[Entries supplied — start]

(** * Self-Verify Solver: the extractor and the solve/verify/fix loop

    A shallow embedding of [app.py]: [extract_json], [call_llm] and
    [solve_one], together with the part of Python's [json] module and of
    the [re] search they rely on.

    Text is a sequence of Unicode code points, as a Python [str] is. *)

From Stdlib Require Import String Ascii.
From Stdlib Require Import List NArith ZArith Lia Bool.
From Stdlib Require Import Decimal DecimalPos DecimalZ.
Import ListNotations.

Open Scope N_scope.
Open Scope list_scope.

(** ** Text *)

Definition str := list N.

Abbreviation QUOTE := 34 (only parsing).
Abbreviation BACKSLASH := 92 (only parsing).
Abbreviation LBRACE := 123 (only parsing).
Abbreviation RBRACE := 125 (only parsing).
Abbreviation LBRACKET := 91 (only parsing).
Abbreviation RBRACKET := 93 (only parsing).
Abbreviation COMMA := 44 (only parsing).
Abbreviation COLON := 58 (only parsing).
Abbreviation MINUS := 45 (only parsing).
Abbreviation PLUS := 43 (only parsing).
Abbreviation DOT := 46 (only parsing).
Abbreviation SPACE := 32 (only parsing).

(** A literal of the source, written as a Rocq string. The backquote
    stands for the double quote, which a Rocq string cannot hold
    undoubled; no literal of [app.py] contains a backquote. *)
Fixpoint txt (s : string) : str :=
  match s with
  | EmptyString => []
  | String a r =>
      (if Ascii.eqb a "`"%char then QUOTE else N_of_ascii a) :: txt r
  end.

Fixpoint str_eqb (a b : str) : bool :=
  match a, b with
  | [], [] => true
  | x :: a', y :: b' => (x =? y) && str_eqb a' b'
  | _, _ => false
  end.

(** [s.startswith(p)], returning what follows the prefix. *)
Fixpoint strip_prefix (p s : str) : option str :=
  match p, s with
  | [], _ => Some s
  | x :: p', y :: s' => if x =? y then strip_prefix p' s' else None
  | _ :: _, [] => None
  end.

Fixpoint join (sep : str) (parts : list str) : str :=
  match parts with
  | [] => []
  | [p] => p
  | p :: rest => p ++ sep ++ join sep rest
  end.

(** ** Exceptions *)

Inductive exn : Type :=
| JSONDecodeError
| ValueError (msg : str)
| RecursionError
| AssertionError
| KeyError
| AttributeError
| ServiceError.

(** [MalformedOutput] of the specification: [ValueError] and its
    subclass [json.JSONDecodeError]. *)
Definition MalformedOutput (e : exn) : Prop :=
  e = JSONDecodeError \/ exists msg, e = ValueError msg.

(** ** The interpreter: built-ins and limits

    [str.lower], [repr] of a [str], and [repr] and truth value of a
    [float] depend on the Unicode tables and on IEEE arithmetic. They
    are taken as an interface; the laws are the facts about CPython the
    proofs use: an ASCII code point at the head of a string is
    lowercased on its own, ASCII text is lowercased letter by letter,
    and the [repr] of a [float] opens with a digit, a minus sign, or the
    first letter of [inf] or [nan].

    Two limits of the interpreter reach the program through [json]:
    [int_max_str_digits] is [sys.get_int_max_str_digits()], 4300 unless
    set otherwise and 0 when the limit is off; [recursion_budget] is the
    number of arrays and objects, one inside the other, that the decoder
    can enter where [extract_json] calls it before the recursion limit
    is reached (the limit, 1000 unless set otherwise, less the depth of
    the call stack). *)

Definition is_digit (c : N) : bool := (48 <=? c) && (c <=? 57).

Definition ascii_lower (c : N) : N :=
  if (65 <=? c) && (c <=? 90) then c + 32 else c.

Class Builtins : Type := {
  str_lower : str -> str;
  str_repr : str -> str;
  float_repr : str -> str;
  float_bool : str -> bool;
  int_max_str_digits : N;
  recursion_budget : nat;
  str_lower_head : forall c t, c < 128 ->
    exists t', str_lower (c :: t) = ascii_lower c :: t';
  str_lower_ascii : forall s, Forall (fun c => c < 128) s ->
    str_lower s = map ascii_lower s;
  float_repr_head : forall x, exists c t,
    float_repr x = c :: t /\
    (is_digit c = true \/ c = MINUS \/ c = 105 \/ c = 110)
}.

[Entries supplied — finish]

Instructions for the task:
Output the records in full. Match them exactly.

Written response:
(** * Self-Verify Solver: the extractor and the solve/verify/fix loop

    A shallow embedding of [app.py]: [extract_json], [call_llm] and
    [solve_one], together with the part of Python's [json] module and of
    the [re] search they rely on.

    Text is a sequence of Unicode code points, as a Python [str] is. *)

From Stdlib Require Import String Ascii.
From Stdlib Require Import List NArith ZArith Lia Bool.
From Stdlib Require Import Decimal DecimalPos DecimalZ.
Import ListNotations.

Open Scope N_scope.
Open Scope list_scope.

(** ** Text *)

Definition str := list N.

Abbreviation QUOTE := 34 (only parsing).
Abbreviation BACKSLASH := 92 (only parsing).
Abbreviation LBRACE := 123 (only parsing).
Abbreviation RBRACE := 125 (only parsing).
Abbreviation LBRACKET := 91 (only parsing).
Abbreviation RBRACKET := 93 (only parsing).
Abbreviation COMMA := 44 (only parsing).
Abbreviation COLON := 58 (only parsing).
Abbreviation MINUS := 45 (only parsing).
Abbreviation PLUS := 43 (only parsing).
Abbreviation DOT := 46 (only parsing).
Abbreviation SPACE := 32 (only parsing).

(** A literal of the source, written as a Rocq string. The backquote
    stands for the double quote, which a Rocq string cannot hold
    undoubled; no literal of [app.py] contains a backquote. *)
Fixpoint txt (s : string) : str :=
  match s with
  | EmptyString => []
  | String a r =>
      (if Ascii.eqb a "`"%char then QUOTE else N_of_ascii a) :: txt r
  end.

Fixpoint str_eqb (a b : str) : bool :=
  match a, b with
  | [], [] => true
  | x :: a', y :: b' => (x =? y) && str_eqb a' b'
  | _, _ => false
  end.

(** [s.startswith(p)], returning what follows the prefix. *)
Fixpoint strip_prefix (p s : str) : option str :=
  match p, s with
  | [], _ => Some s
  | x :: p', y :: s' => if x =? y then strip_prefix p' s' else None
  | _ :: _, [] => None
  end.

Fixpoint join (sep : str) (parts : list str) : str :=
  match parts with
  | [] => []
  | [p] => p
  | p :: rest => p ++ sep ++ join sep rest
  end.

(** ** Exceptions *)

Inductive exn : Type :=
| JSONDecodeError
| ValueError (msg : str)
| RecursionError
| AssertionError
| KeyError
| AttributeError
| ServiceError.

(** [MalformedOutput] of the specification: [ValueError] and its
    subclass [json.JSONDecodeError]. *)
Definition MalformedOutput (e : exn) : Prop :=
  e = JSONDecodeError \/ exists msg, e = ValueError msg.

(** ** The interpreter: built-ins and limits

    [str.lower], [repr] of a [str], and [repr] and truth value of a
    [float] depend on the Unicode tables and on IEEE arithmetic. They
    are taken as an interface; the laws are the facts about CPython the
    proofs use: an ASCII code point at the head of a string is
    lowercased on its own, ASCII text is lowercased letter by letter,
    and the [repr] of a [float] opens with a digit, a minus sign, or the
    first letter of [inf] or [nan].

    Two limits of the interpreter reach the program through [json]:
    [int_max_str_digits] is [sys.get_int_max_str_digits()], 4300 unless
    set otherwise and 0 when the limit is off; [recursion_budget] is the
    number of arrays and objects, one inside the other, that the decoder
    can enter where [extract_json] calls it before the recursion limit
    is reached (the limit, 1000 unless set otherwise, less the depth of
    the call stack). *)

Definition is_digit (c : N) : bool := (48 <=? c) && (c <=? 57).

Definition ascii_lower (c : N) : N :=
  if (65 <=? c) && (c <=? 90) then c + 32 else c.

Class Builtins : Type := {
  str_lower : str -> str;
  str_repr : str -> str;
  float_repr : str -> str;
  float_bool : str -> bool;
  int_max_str_digits : N;
  recursion_budget : nat;
  str_lower_head : forall c t, c < 128 ->
    exists t', str_lower (c :: t) = ascii_lower c :: t';
  str_lower_ascii : forall s, Forall (fun c => c < 128) s ->
    str_lower s = map ascii_lower s;
  float_repr_head : forall x, exists c t,
    float_repr x = c :: t /\
    (is_digit c = true \/ c = MINUS \/ c = 105 \/ c = 110)
}.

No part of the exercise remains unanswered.